Açıklamada şunlar kaydedildi:
‘’ÖZ SAVUNMA HAKTIR’’
Siirt’te Musa Orhan adlı uzman çavuşun tecavüzüne uğradıktan sonra intihar eden İpek Er’in durumu bize Kürt illerinde kolluk güçlerinin genç kadınlara yönelik şiddetin, tacizlerin, tecavüzlerin farklı bir boyutunu gösterdi. İpek Er’in ifadelerine, bıraktığı mektuplara ve adli raporlara rağmen Musa Orhan’ın tutuklanmaması da bir zihniyetin açığa çıkmasıdır.
Kadına yönelik erkek şiddetiyle, kadın cinayetleri ve ekonomik krizle mücadele ederken bir yandan da tartışmaya açılan Nafaka Hakkımıza sahip çıkıyoruz. Cinsiyet eşitsizliğinin ve başta çalışma ve dinlenme hakkı olmak üzere temel haklara erişim olanaklarının cinsiyetlere göre bu kadar adaletsiz olduğu bir ortamda bu tartışma kadınların kazanılmış haklarına karşı bir saldırıdır.
Bizler iş ve sosyal alanlardaki erkek egemenliğine karşı da sesizimizi yükseltiyoruz. Uluslar Arası düzeyde başlayan #Mee Too hareketine Türkiye’den biz kadınlar da ‘’susma Bitsin’’ diyerek yaşadığımız tacizleri ve cinsiyetçi davranışları anlatarak katılıyoruz ve anlatmaya devam edeceğiz. ‘UYKULARINIZ KAÇSIN BEN NE ZAMAN İFŞA EDİLECEĞİM DİYE!’
Ekonomik kriz ve kadın emeğinin değersizleştirilmesi de en önemli gündemlerimizden biridir. İşsizleşme ve güvencesizleşmenin ilk hedefi yine inatla hane içinde tanımlanan biz kadınlarız! Dünya çapında yaşanan ekonomik kriz artan kadın yoksulluğu bunun göstergesidir.
‘’KAYYUM YASASINA HAYIR’’
Mersin’de ise, Muğla’da erkek şiddeti ile yitirdiğimiz Pınar Gültekin için yaptığımız sokak eylemi ve 18 Ağustos’ta İstanbul Sözlemesi Yaşatır Kampanyası kapsamında Türkiye’nin her yerinde eşzamanlı olarak düzenlediğimiz yürüyüş bahane edilerek bizlere gözdağı verilmeye çalışıldı. 35 kadına yaklaşık 70 bin TL ye yakın para cezası kesildi. Bu cezalar açık açık bizlerin sokak eylemlerinden vazgeçmesini ve eve dönmeleri gerektiğini bize söylemek için yapılıyordu. Ama tabii ki yılmadık, ilk fırsatta yine sokaktaydık, bugün burada yine sokaktayız üstelik daha da kalabalığız.

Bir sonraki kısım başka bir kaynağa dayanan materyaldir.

(* ===== verification/FatDirProofs.v ===== *)
(** * The FAT32 driver, part 2: directories, proofs

    A directory is the list of entries in the sectors of its chain.  Searching,
    adding and removing an entry implement the operations on that list. *)

From S2P Require Import Prelude Zstl Pmm BlockDev FatLayout FatCore FatCoreProofs FatChain FatDir FatEntry.

#[local] Arguments forM : simpl never.
#[local] Arguments seqZ : simpl never.
#[local] Arguments sectors : simpl never.
#[local] Arguments Z.mul : simpl never.
#[local] Arguments Z.of_nat : simpl never.
#[local] Arguments entries_of : simpl never.

(** ** Lists of entries *)

(** The entry a name denotes: the first valid one of that name before the end marker. *)
Definition lookup_name (nm : list Z) (es : list FatDirEntry) : option FatDirEntry :=
  match match_entries nm es 0 with Some (Some (_, e)) => Some e | _ => None end.

Lemma match_app nm es1 es2 j :
  match_entries nm (es1 ++ es2) j =
  match match_entries nm es1 j with None => match_entries nm es2 (j + length es1) | r => r end.
Proof.
  revert j. induction es1 as [|e es1 IH]; intros j; cbn; [by rewrite Nat.add_0_r|].
  destruct (is_end e); [done|]. rewrite !IH. replace (S j + length es1)%nat with (j + S (length es1))%nat by lia.
  destruct (is_valid e); simpl; [|done]. by destruct (bool_decide _).
Qed.

Lemma match_index nm es j k :
  match_entries nm es (j + k) = match match_entries nm es j with
    | Some (Some (i, e)) => Some (Some (i + k, e)%nat) | Some None => Some None | None => None end.
Proof.
  revert j. induction es as [|e es IH]; intros j; cbn; [done|]. change (S (j + k)) with (S j + k)%nat.
  destruct (is_end e); [done|]. rewrite IH. destruct (is_valid e); simpl; [|done]. by destruct (bool_decide _).
Qed.
(* ===== verification/FatFile.v ===== *)
(** * The FAT32 driver, part 2: file contents

    The contents of a file are the bytes of the clusters of its chain.
    [read_file] returns a range of them and [write_file] replaces one, cluster
    by cluster through a heap buffer. *)

From S2P Require Import Prelude Zstl Pmm PmmProofs BlockDev FatLayout FatCore FatCoreProofs FatChain FatDir.

#[local] Arguments forM : simpl never.
#[local] Arguments seqZ : simpl never.
#[local] Arguments sectors : simpl never.
#[local] Arguments Z.mul : simpl never.
#[local] Arguments Z.of_nat : simpl never.
#[local] Arguments splice : simpl never.
#[local] Arguments slice : simpl never.

(** ** Ranges of bytes *)

Lemma slice_slice {a m bs} b n : (b + n ≤ m)%nat → slice b n (slice a m bs) = slice (a + b) n bs.
Proof.
  intros Hn. apply list_eq. intros i. rewrite !slice_lookup. destruct (decide (i < n)%nat); [|done].
  rewrite decide_True by lia. f_equal. lia.
Qed.
Lemma slice_mid bs1 bs2 bs3 : slice (length bs1) (length bs2) (bs1 ++ bs2 ++ bs3) = bs2.
Proof. unfold slice. by rewrite drop_app_length, take_app_length. Qed.
Lemma splice_mid bs1 bs2 bs3 v : length v = length bs2 → splice (length bs1) v (bs1 ++ bs2 ++ bs3) = bs1 ++ v ++ bs3.
Proof.
  intros Hv. unfold splice. rewrite take_app_length, Hv. f_equal. f_equal.
  rewrite <- length_app, app_assoc. apply drop_app_length.
Qed.
Lemma length_slice_min off len bs : length (slice off len bs) = Nat.min len (length bs - off).
Proof. unfold slice. by rewrite length_take, length_drop. Qed.

(** Copying one more piece of a range. *)
Lemma splice_more o a n src p buf : (o + a + n ≤ length src)%nat → (p + a + n ≤ length buf)%nat →
  splice (p + a) (slice (o + a) n src) (splice p (slice o a src) buf) = splice p (slice o (a + n) src) buf.
Proof.
  intros Hs Hb. assert (length (splice p (slice o a src) buf) = length buf) as Hl by (apply length_splice; rewrite length_slice_min; lia).
  apply list_eq. intros i. rewrite !splice_lookup, !slice_lookup by (rewrite ?Hl, length_slice_min; lia). rewrite !length_slice_min.
  destruct (decide (p + a ≤ i < _)%nat).
  - rewrite decide_True by lia. rewrite !decide_True by lia. f_equal. lia.
  - destruct (decide (p ≤ i < p + Nat.min a _)%nat).
    + rewrite !(decide_True (P := (_ < _)%nat)) by lia. by rewrite decide_True by lia.
    + by rewrite decide_False by lia.
Qed.
(** A piece of a piece. *)
Lemma splice_splice a b v m bs : (a + m ≤ length bs)%nat → (b + length v ≤ m)%nat →
  splice a (splice b v (slice a m bs)) bs = splice (a + b) v bs.
Proof.
  intros Hm Hv. assert (length (slice a m bs) = m) as Hl by (by apply length_slice).
  apply list_eq. intros i. rewrite !splice_lookup by (rewrite ?length_splice; lia). rewrite slice_lookup, length_splice by lia. rewrite Hl.
  destruct (decide (a ≤ i < a + m)%nat).
  - destruct (decide (b ≤ i - a < b + length v)%nat).
    + rewrite decide_True by lia. f_equal. lia.
    + rewrite (decide_True (P := (i - a < m)%nat)) by lia. rewrite decide_False by lia. f_equal. lia.
  - by rewrite decide_False by lia.
Qed.

Section files.
Context {D : Type} `{BD : BlockDevice D} `{BL : !BlockDeviceLaws D} `{RD : !ReliableDevice D}.
Implicit Types s : fs D.

(** ** Contents *)

Definition spc (g : geometry) : nat := Z.to_nat (sectors_per_cluster_ g).
Definition cluster_data (s : fs D) (c : Z) : list Z := sectors (disk s) (cluster_lba (geo (fat s)) c) (spc (geo (fat s))).
(** The bytes of the clusters [l]. *)
Definition contents (s : fs D) (l : list Z) : list Z := l ≫= cluster_data s.

Lemma contents_app s l1 l2 : contents s (l1 ++ l2) = contents s l1 ++ contents s l2.
Proof. apply bind_app. Qed.
Lemma length_contents s l : length (contents s l) = (length l * (512 * spc (geo (fat s))))%nat.
Proof.
  induction l as [|c l IH]; [done|]. unfold contents in *. cbn [mbind list_bind]. rewrite length_app, IH.
  unfold cluster_data. rewrite length_sectors. simpl. lia.
Qed.
Lemma contents_bytes s l : Forall is_byte (contents s l).
Proof. induction l as [|c l IH]; [constructor|]. apply Forall_app. split; [apply sectors_bytes|exact IH]. Qed.
Lemma contents_ext s s' l : geo (fat s') = geo (fat s) →
  (∀ c i, c ∈ l → data_lba (geo (fat s)) c i → sector (disk s') i = sector (disk s) i) → 0 ≤ sectors_per_cluster_ (geo (fat s)) →
  contents s' l = contents s l.
Proof.
  intros Hg He H0. induction l as [|c l IH]; [done|]. unfold contents in *. cbn [mbind list_bind]. f_equal.
  - unfold cluster_data. rewrite Hg. apply sectors_ext. intros i Hi. apply (He c); [left|]. unfold data_lba, spc in *. lia.
  - apply IH. intros c' i Hc'. apply He. by right.
Qed.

Hükümetin muhalif olan herkese karşı yürüttüğü baskı ve sindirme politikalarının sonuncusu 7262 sayılı Kitle İmha Silahlarının Yayılmasının Finansmanının Önlenmesine İlişkin çıkarılan kanundur.
En temel hak taleplerinin bile terörizm ile damgalandığı, kadın ve LGBTi+ların, sivil toplum örgütlerinin baskı altında olduğu, gazetecilerin, siyasetçilerin, milletvekillerinin, belediye başkanlarının bile düşüncelerinden dolay tutuklandığı, kadın örgütlerinin, yerel yönetimlerin, üniversitelerin bile kayyumla baskı altına alındığı, mevcut anayasal hakların bile yok sayıldığı bir dönemde tamamen sivil toplumu susturmayı amaçlamaktadır. Ama bu yasayı çıkaranlar bilmeliler ki biz kadınların susmaya niyeti yok. Her alanda her mecrada sesimizi ve sözümüzü söylemeye devam edeceğiz.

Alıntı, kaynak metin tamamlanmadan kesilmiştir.